== Assignment ==
The lines to repeat run from the one containing "Lemma devient_dossier w" through the last line of the records below; repeat them exactly and give nothing more.

[Dataset entries]

>>>>>

(* ===== verification/RamfsTrace.v ===== *)
(** Every sequence of calls, from the mount on: the tree stays a tree and no call panics. *)

From S2P Require Import Prelude Ramfs RamfsProofs RamfsOps Renommage RamfsAppels RamfsChemins RamfsVue RamfsApplique RamfsAppelsProofs.
From stdpp Require Import strings.

Module RamfsTrace.
Import Ramfs RamfsProofs RamfsArbre RamfsOps RamfsChemins RamfsSpecs RamfsAppels RamfsVue RamfsRenomme RamfsApplique RamfsAppelsProofs.
Open Scope Z_scope.
Open Scope os_scope.

(** ** Operations that keep the tree *)

Definition dossier (w : Monde) (p : nat) : Prop := exists n, vivant (nodes w) p n /\ kind n = Dir.
(** The tree is kept and every directory stays one. *)
Definition garde_arbre (w w' : Monde) : Prop := monde_ok w' /\ forall p, dossier w p -> dossier w' p.

Lemma garde_arbre_id w : monde_ok w -> garde_arbre w w.
Proof. by split. Qed.
Lemma garde_arbre_trans w w' w'' : garde_arbre w w' -> garde_arbre w' w'' -> garde_arbre w w''.
Proof. intros [_ H] [? H']. split; eauto. Qed.

Lemma racine_dossier w : monde_ok w -> dossier w 0.
Proof. intros [A _]. destruct (ao_racine _ A) as (n & ? & ? & _). by exists n. Qed.

Lemma devient_dossier w l u w' p n : devient w l u w' -> vivant l p n -> kind n = Dir -> dossier w' p.
Proof.
  intros D V K. destruct (devient_vivant w l u w' p n D V) as (n' & V' & E). exists n'. split; [done|].
  change (f_kind (fiche w' p n') = Dir). by rewrite E.
Qed.

(** Cells written without moving keep the tree. *)
Lemma garde_retouche w l u w' :
  monde_ok w -> meme_arbre l (nodes w) -> u = used_relaxed w -> devient w l u w' -> garde_arbre w w'.
Proof.
  intros Hw M -> D. split.
  - eapply monde_ok_devient; [done|by rewrite M; apply Hw|]. rewrite M. apply Hw.
  - intros p (n & V & K). destruct (arbre_vivant (nodes w) l p n) as (n' & V' & (_ & ? & _)%forme_eq); [done..|].
    eapply devient_dossier; [done..|congruence].
Qed.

<<<<<

== The answer ==
Lemma devient_dossier w l u w' p n : devient w l u w' -> vivant l p n -> kind n = Dir -> dossier w' p.
Proof.
  intros D V K. destruct (devient_vivant w l u w' p n D V) as (n' & V' & E). exists n'. split; [done|].
  change (f_kind (fiche w' p n') = Dir). by rewrite E.
Qed.

(** Cells written without moving keep the tree. *)
Lemma garde_retouche w l u w' :
  monde_ok w -> meme_arbre l (nodes w) -> u = used_relaxed w -> devient w l u w' -> garde_arbre w w'.
Proof.
  intros Hw M -> D. split.
  - eapply monde_ok_devient; [done|by rewrite M; apply Hw|]. rewrite M. apply Hw.
  - intros p (n & V & K). destruct (arbre_vivant (nodes w) l p n) as (n' & V' & (_ & ? & _)%forme_eq); [done..|].
    eapply devient_dossier; [done..|congruence].
Qed.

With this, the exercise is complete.